Maharana Mokal had a brief stint as the ruler of Mewar but rose to fame as the most celebrated warrior of his race. He defeated Nagpur, Gujarat, and repelled an invasion by the Delhi Sultanate (Sayyid dynasty). But most importantly, he completed palaces that were commenced by his father, Maharana Lakha, and conspired to build more aesthetic structures. During this time, Hansa's father Chunda was killed in battle in 1423 and was succeeded, as the latter had planned, by his younger son Kanha. However, in 1428, Kanha too died and was followed by another son of Chunda, who also had a short reign. Seeing an opportunity, Ranmal marched on the capital city, Mandore, at the head of a Mewari army and seized the throne, becoming the new Rao of Marwar. As a Rao, his influence grew and the more power he had the more people resented him, such as Lakha's other son Raghedev. With more power, Ranmal began capturing land and while capturing land he made reforms, like introducing systems of weights and measures which Hansa and the other Mewar nobles agreed with.
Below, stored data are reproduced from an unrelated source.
Import Float32.

























End Float32Facts.

(** ** Loops *)

Lemma for_range_S {A : Type} (n : nat) (body : nat -> A -> A) (st : A) :
  for_range (S n) body st = body n (for_range n body st).
Proof. unfold for_range. now rewrite seq_S, fold_left_app. Qed.

Lemma for_range_ind {A : Type} (Inv : nat -> A -> Prop) (n : nat)
    (body : nat -> A -> A) (st : A) :
  Inv 0%nat st ->
  (forall i st, (i < n)%nat -> Inv i st -> Inv (S i) (body i st)) ->
  Inv n (for_range n body st).
Proof.
  intros H0 Hstep.
  assert (H : forall k, (k <= n)%nat -> Inv k (for_range k body st)).
  { induction k as [|k IH]; intros Hk; [exact H0|].
    rewrite for_range_S. apply Hstep; [lia | apply IH; lia]. }
  apply H. lia.
Qed.

Section NeuralLoop.

Variable m : Model.
Variable step : nat -> nat -> neural_state -> neural_state.
Variables F G : neural_state -> Prop.
Variables PE PI : num -> Prop.

Hypothesis G_F : forall st, G st -> F st.
Hypothesis step_G : forall t s st, F st -> G (step t s st).
Hypothesis step_hist : forall t s st i,
  F st -> (i < node_size m)%nat ->
  PE (E_hist (step t s st) i t s) /\ PI (I_hist (step t s st) i t s).
Hypothesis step_frame : forall t s st i t' s',
  (t' <> t \/ s' <> s) ->
  E_hist (step t s st) i t' s' = E_hist st i t' s' /\
  I_hist (step t s st) i t' s' = I_hist st i t' s'.

Let T := TRs_per_window m.
Let K := Z.to_nat (steps_per_TR m).

Let hist_ok := hist_entries (node_size m) PE PI.

Lemma neural_loop_inv (st0 : neural_state) :
  F st0 ->
  F (neural_loop m step st0) /\
  ((0 < T)%nat -> (0 < K)%nat -> G (neural_loop m step st0)) /\
  (forall t s, (t < T)%nat -> (s < K)%nat ->
     hist_ok (neural_loop m step st0) t s).
Proof.
  intros HF. unfold neural_loop. fold T K.
  apply (for_range_ind (fun t st =>
    F st /\ ((0 < t)%nat -> (0 < K)%nat -> G st) /\
    (forall t' s, (t' < t)%nat -> (s < K)%nat -> hist_ok st t' s))).
  - cbv beta. split; [exact HF | split; intros; lia].
  - cbv beta. intros t st Ht (HFt & HGt & Hh).
    pose proof (for_range_ind (fun s st' =>
      F st' /\ (((0 < t)%nat \/ (0 < s)%nat) -> (0 < K)%nat -> G st') /\
      (forall t' s', (t' < t)%nat -> (s' < K)%nat -> hist_ok st' t' s') /\
      (forall s', (s' < s)%nat -> hist_ok st' t s')) K
      (fun step_i st' => step t step_i st') st) as Hin.
    cbv beta in Hin. destruct Hin as (H1 & H2 & H3 & H4).
    { split; [exact HFt|]. split; [intros [H|H] HK; [auto | lia]|].
      split; [exact Hh | intros; lia]. }
    { intros s st' Hs (HF' & HG' & Hold & Hcur).
      split; [apply G_F, step_G, HF'|]. split; [intros; apply step_G, HF'|].
      split.
      + intros t' s' Ht' Hs' i Hi.
        destruct (step_frame t s st' i t' s') as [-> ->]; [left; lia|].
        now apply Hold.
      + intros s' Hs' i Hi.
        destruct (Nat.eq_dec s' s) as [->|Hne].
        * now apply step_hist.
        * destruct (step_frame t s st' i t s') as [-> ->]; [right; lia|].
          apply Hcur; [lia | assumption]. }
    split; [exact H1|]. split.
    + intros _ HK. apply H2; [right; lia | assumption].
    + intros t' s Ht' Hs.
      destruct (Nat.eq_dec t' t) as [->|Hne]; [now apply H4|].
      apply H3; [lia | assumption].
Qed.

End NeuralLoop.

(** ** Neural-mass steps *)

Lemma upd_hist_same (h : nat -> nat -> nat -> num) (t s : nat) (col : vec) (i : nat) :
  upd_hist h t s col i t s = col i.
Proof. unfold upd_hist. now rewrite !Nat.eqb_refl. Qed.

Lemma upd_hist_other (h : nat -> nat -> nat -> num) (t s : nat) (col : vec)
    (i t' s' : nat) :
  t' <> t \/ s' <> s -> upd_hist h t s col i t' s' = h i t' s'.
Proof.
  intros Hne. unfold upd_hist.
  destruct (Nat.eqb_spec t' t); destruct (Nat.eqb_spec s' s); simpl;
    try reflexivity.
  destruct Hne; contradiction.
Qed.

(** ** Hemodynamic steps *)

Section HemoLoop.

Variable m : Model.
Variable nz : Noise.
Variable step : nat -> nat -> hemo_state -> hemo_state.
Variables F G : num -> num -> num -> num -> Prop.

Let n := node_size m.
Let T := TRs_per_window m.
Let K := Z.to_nat (steps_per_TR m).

Hypothesis G_F : forall x f v q, G x f v q -> F x f v q.
Hypothesis step_G : forall t s st,
  (t < T)%nat -> (s < K)%nat -> on_state n F st -> on_state n G (step t s st).
Hypothesis step_win : forall t s st i t',
  x_win (step t s st) i t' = x_win st i t' /\
  f_win (step t s st) i t' = f_win st i t' /\
  v_win (step t s st) i t' = v_win st i t' /\
  q_win (step t s st) i t' = q_win st i t'.

Lemma on_state_G_F (st : hemo_state) : on_state n G st -> on_state n F st.
Proof. intros H i Hi. apply G_F, H, Hi. Qed.

Lemma hemo_steps_inv (t : nat) (st : hemo_state) :
  (t < T)%nat -> on_state n F st ->
  let st' := for_range K (fun step_i st => step t step_i st) st in
  on_state n F st' /\ ((0 < K)%nat -> on_state n G st') /\
  (forall i t', x_win st' i t' = x_win st i t' /\
                f_win st' i t' = f_win st i t' /\
                v_win st' i t' = v_win st i t' /\
                q_win st' i t' = q_win st i t').
Proof.
  intros Ht HF.
  pose proof (for_range_ind (fun s st' =>
    on_state n F st' /\ ((0 < s)%nat -> on_state n G st') /\
    (forall i t', x_win st' i t' = x_win st i t' /\
                  f_win st' i t' = f_win st i t' /\
                  v_win st' i t' = v_win st i t' /\
                  q_win st' i t' = q_win st i t')) K
    (fun step_i st => step t step_i st) st) as Hin.
  cbv beta in Hin. apply Hin; clear Hin.
  - split; [exact HF|]. split; [intros; lia | intros; repeat split].
  - intros s st' Hs (HF' & _ & Hw).
    assert (HG : on_state n G (step t s st')) by (now apply step_G).
    split; [now apply on_state_G_F|]. split; [intros _; exact HG|].
    intros i t'. destruct (step_win t s st' i t') as (-> & -> & -> & ->).
    apply Hw.
Qed.

Lemma hemo_loop_inv (st0 : hemo_state) :
  on_state n F st0 ->
  on_state n F (hemo_loop m nz step st0) /\
  ((0 < T)%nat -> (0 < K)%nat -> on_state n G (hemo_loop m nz step st0)) /\
  ((0 < K)%nat -> forall t, (t < T)%nat ->
     on_windows n G (hemo_loop m nz step st0) t).
Proof.
  intros HF. unfold hemo_loop. fold T K.
  apply (for_range_ind (fun t st =>
    on_state n F st /\ ((0 < t)%nat -> (0 < K)%nat -> on_state n G st) /\
    ((0 < K)%nat -> forall t', (t' < t)%nat -> on_windows n G st t'))).
  - cbv beta. split; [exact HF|]. split; intros; lia.
  - cbv beta. intros t st Ht (HFt & _ & Hw).
    destruct (hemo_steps_inv t st Ht HFt) as (H1 & H2 & H3).
    set (st' := for_range K (fun step_i st1 => step t step_i st1) st) in *.
    split; [exact H1|]. split; [intros _ HK; exact (H2 HK)|].
    intros HK t' Ht' i Hi. unfold record_TR; cbn [x_win f_win v_win q_win].
    unfold upd_win. destruct (Nat.eqb_spec t' t) as [->|Hne].
    + apply (H2 HK i Hi).
    + destruct (H3 i t') as (-> & -> & -> & ->). apply Hw; [assumption | lia | assumption].
Qed.

End HemoLoop.

(** ** Ranges behind a saturation or a floor *)

Lemma nan_or_weaken (P Q : R -> Prop) (x : num) :
  (forall r, P r -> Q r) -> nan_or P x -> nan_or Q x.
Proof.
  intros HPQ [->|(r & -> & Hr)]; [now left | right]. exists r. auto.
Qed.

Lemma ttanh_range (x : num) : nan_or (fun r => -1 <= r <= 1) (ttanh x).
Proof.
  destruct x as [a|]; [right | now left].
  eexists; split; [reflexivity | apply tanh32_range].
Qed.

(** Range of the smooth saturation [tanh (0 + relu (1 * x))]. *)
Lemma saturation_range (x : num) :
  nan_or (fun r => 0 <= r <= 1) (ttanh (Fin 0 + relu (Fin 1 * x)))%num.
Proof.
  destruct x as [a|]; [right | now left].
  eexists; split; [reflexivity|]. split.
  - apply tanh32_nonneg. pose proof (Rmax_l 0 (1 * a)). lra.
  - apply tanh32_range.
Qed.

Lemma one_plus_tanh_range (y : num) :
  nan_or (fun r => 0 <= r <= 2) (Fin 1 + ttanh (y - Fin 1))%num.
Proof.
  destruct y as [a|]; [right | now left].
  eexists; split; [reflexivity|].
  pose proof (tanh32_range (a - 1)). lra.
Qed.

Lemma tsum_nan_or (n : nat) (f : nat -> num) (lo hi : R) :
  (forall s, (s < n)%nat -> nan_or (fun r => lo <= r <= hi) (f s)) ->
  nan_or (fun r => INR n * lo <= r <= INR n * hi) (tsum n f).
Proof.
  induction n as [|n IH]; intros Hf.
  - right. exists 0. simpl. split; [reflexivity | lra].
  - simpl tsum.
    destruct IH as [->|(a & -> & Hr)]; [auto | now left |].
    destruct (Hf n) as [->|(b & -> & Hbr)]; [lia | now left |].
    right. exists (a + b). split; [reflexivity|]. rewrite S_INR. lra.
Qed.

Lemma tmean_nan_or (n : nat) (f : nat -> num) (lo hi : R) :
  (forall s, (s < n)%nat -> nan_or (fun r => lo <= r <= hi) (f s)) ->
  nan_or (fun r => lo <= r <= hi) (tmean n f).
Proof.
  intros Hf. unfold tmean.
  destruct (tsum_nan_or n f lo hi Hf) as [->|(a & -> & Hr)]; [now left|].
  destruct n as [|n].
  - left. simpl. destruct (Req_dec_T 0 0); [reflexivity | contradiction].
  - assert (0 < INR (S n)) by (apply lt_0_INR; lia).
    right. exists (a / INR (S n)). rewrite tdiv_Fin by lra.
    split; [reflexivity|]. split.
    + apply Rmult_le_reg_r with (INR (S n)); [assumption|].
      unfold Rdiv. rewrite Rmult_assoc, Rinv_l by lra. lra.
    + apply Rmult_le_reg_r with (INR (S n)); [assumption|].
      unfold Rdiv. rewrite Rmult_assoc, Rinv_l by lra. lra.
Qed.

Lemma tsum_nan_or_ge (n : nat) (f : nat -> num) (lo : R) :
  (forall s, (s < n)%nat -> nan_or (fun r => lo <= r) (f s)) ->
  nan_or (fun r => INR n * lo <= r) (tsum n f).
Proof.
  induction n as [|n IH]; intros Hf.
  - right. exists 0. simpl. split; [reflexivity | lra].
  - simpl tsum.
    destruct IH as [->|(a & -> & Hr)]; [auto | now left |].
    destruct (Hf n) as [->|(b & -> & Hbr)]; [lia | now left |].
    right. exists (a + b). split; [reflexivity|]. rewrite S_INR. lra.
Qed.

Lemma tmean_nan_or_ge (n : nat) (f : nat -> num) (lo : R) :
  (forall s, (s < n)%nat -> nan_or (fun r => lo <= r) (f s)) ->
  nan_or (fun r => lo <= r) (tmean n f).
Proof.
  intros Hf. unfold tmean.
  destruct (tsum_nan_or_ge n f lo Hf) as [->|(a & -> & Hr)]; [now left|].
  destruct n as [|n].
  - left. simpl. destruct (Req_dec_T 0 0); [reflexivity | contradiction].
  - assert (0 < INR (S n)) by (apply lt_0_INR; lia).
    right. exists (a / INR (S n)). rewrite tdiv_Fin by lra.
    split; [reflexivity|].
    apply Rmult_le_reg_r with (INR (S n)); [assumption|].
    unfold Rdiv. rewrite Rmult_assoc, Rinv_l by lra. lra.
Qed.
=== As Queen Grandmother ===
In 1433, Mokal was assassinated by his paternal uncles, Chacha and Mera, which brought an end to the great Maharana in the making at the young age of 24. Lack of support, however, caused Chacha and Mera to flee thus once more leaving a small child as ruler of Mewar, now in the person of Mokal's son Kumbha. Hansa Bai, now the queen-grandmother again called on her brother Ranmal to take charge of the state and become regent until the new Rana reached an older age. Ranmal accompanied by some of his twenty-four sons, returned to Chittor, nominally taking up the position of caretaker to his minor great-nephew though, for all intents and purposes, he became the true power in the kingdom.

The new regent's first action was to strike the allies of Mewar's rival kingdoms of Gujarat and Malwa, the latter of which having sheltered Mokal's killers. The rulers of Bundi, Abu, Bhoola and Basantgarh were crushed and the Sultan of Malwa, Mahmud Khalji, was defeated in the Battle of Sarangpur in 1437. He and Hansa also began to hunt down the conspirators, with some being killed and others being forced into hiding. One of them, Mokal's paternal uncle Chacha, had his daughter Bharmali taken captive and married by Ranmal. 500 other girls belonging to the families of the fugitives were captured and given out by Ranmal to his favorites.
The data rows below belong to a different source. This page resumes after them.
(** * SPARK particle engine: zones, emitters, obstacles and time stepping

    A shallow embedding of the simulation core of the SPARK particle engine
    (Box and Point zones, Emitter, Obstacle, the random generator of SPKMain
    and the stepping policy of System), together with the properties the
    design document states about it.

    The C++ code computes on [float].  The embedding is written once, over an
    interface [FloatOps] of the arithmetic the code uses, and is instantiated
    twice:
    - [Binary32]: IEEE-754 single precision, bit for bit (SpecFloat of the
      standard library at precision 24, round to nearest even), which is
      what the compiled code computes and which evaluates inside Rocq;
    - [Exact]: the real numbers, the idealisation in which the design
      document reasons ("exactly 0.5 x constantStep", "unit vector").

    General properties are proved over every instance where no law of the
    arithmetic, or only laws both instances have, is needed, and over
    [Exact] otherwise; concrete runs are evaluated over [Binary32].  A
    property stated over [Exact] says so: rounding moves the values the
    compiled code computes by an ulp, and where that decides a test the
    other way a run over [Binary32] shows it. *)

From Stdlib Require Import ZArith List String Bool Lia.
From Stdlib Require Import Reals Lra Psatz.
From Stdlib Require Import SpecFloat.
Import ListNotations.

Set Implicit Arguments.

(* ================================================================== *)
(** ** The arithmetic of [float] *)
(* ================================================================== *)

Declare Scope float_scope.
Delimit Scope float_scope with flt.

(** The operations on [float] that the embedded code uses, and the two
    places of [SPKMain::generateRandom] that compute in [double]. *)
Class FloatOps : Type := {
  float : Type;
  (** an integer constant or an [int] converted to [float] *)
  ofZ : Z -> float;
  fadd : float -> float -> float;
  fsub : float -> float -> float;
  fmul : float -> float -> float;
  fdiv : float -> float -> float;
  fopp : float -> float;
  fabs : float -> float;           (* std::abs *)
  fsqrt : float -> float;          (* std::sqrt *)
  feqb : float -> float -> bool;   (* == *)
  fltb : float -> float -> bool;   (* <  *)
  fleb : float -> float -> bool;   (* <= *)
  (** the literal [0.001f] of Obstacle::modify *)
  bias : float;
  (** [std::numeric_limits<float>::max()] *)
  MAX_FLOAT : float;
  (** [(randomSeed - 1) / 2147483646.0], computed in [double] and converted
      to [float] where it multiplies a vector; the argument is the unsigned
      value of [randomSeed - 1] *)
  seedRatio : Z -> float;
  (** [static_cast<int>(min + ((randomSeed - 1) / 2147483646.0) * (max - min))]
      for [int] arguments, computed in [double] *)
  scaleToRangeInt : Z -> Z -> Z -> Z
}.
One of Mokal's brothers, Raghavdev, objected to this action and took the women into his protection. He began to grow apprehensive of the growing Rathore influence in the court and started preparing a resistance to Ranmal. Conversely, Ranmal also viewed the Mewari prince as a threat and too launched a conspiracy. Events came to a head when Ranmal invited Raghadev to present him with a traditional robe of honor. However, unknown to the latter, the sleeves of the robe had been sown in such a way to restrict his movement. Raghadev was then ambushed by Ranmal's men, who immediately cut down the helpless prince. Hansa was outraged and did not support her brother killing Raghavdev and the captivity of the women. Hansa's disapproval has been cited as a factor which influenced the young Kumbha to kill Ranmal while he was drunk and tied to his bed. During this time Ranmal's son Jodha escaped from Mewar and there is a strong possibility that Hansa aided in the escape, not wanting her homeland of Mandore to be without a king. As King Kumbha regularly prayed to the god Eklingji, it is suggested that he was likely taught by Hansa to do so.

=== Death ===
The accurate date of Hansa's death is unknown and it is possible that she wasn't alive to see the assassination of her brother and died shortly after the reign of her grandson began, explaining why the nobles waited to assassinate Ranmal, not wanting to displease the Queen Grandmother. According to Mewari reports however Hansa Bai, lived well past the assassination of her brother as she arranged for peace between her grandson Kumbha and nephew Jodha through the marriage of Rao Jodha's daughter Shringar Deiji to Rana Kumbha's son Raimal. Her descendants were Kings of Mewar and the breaking down of the alliance between the Rathores and Sisodias was catalyzed through her death, resuming feuds between the clans for decades.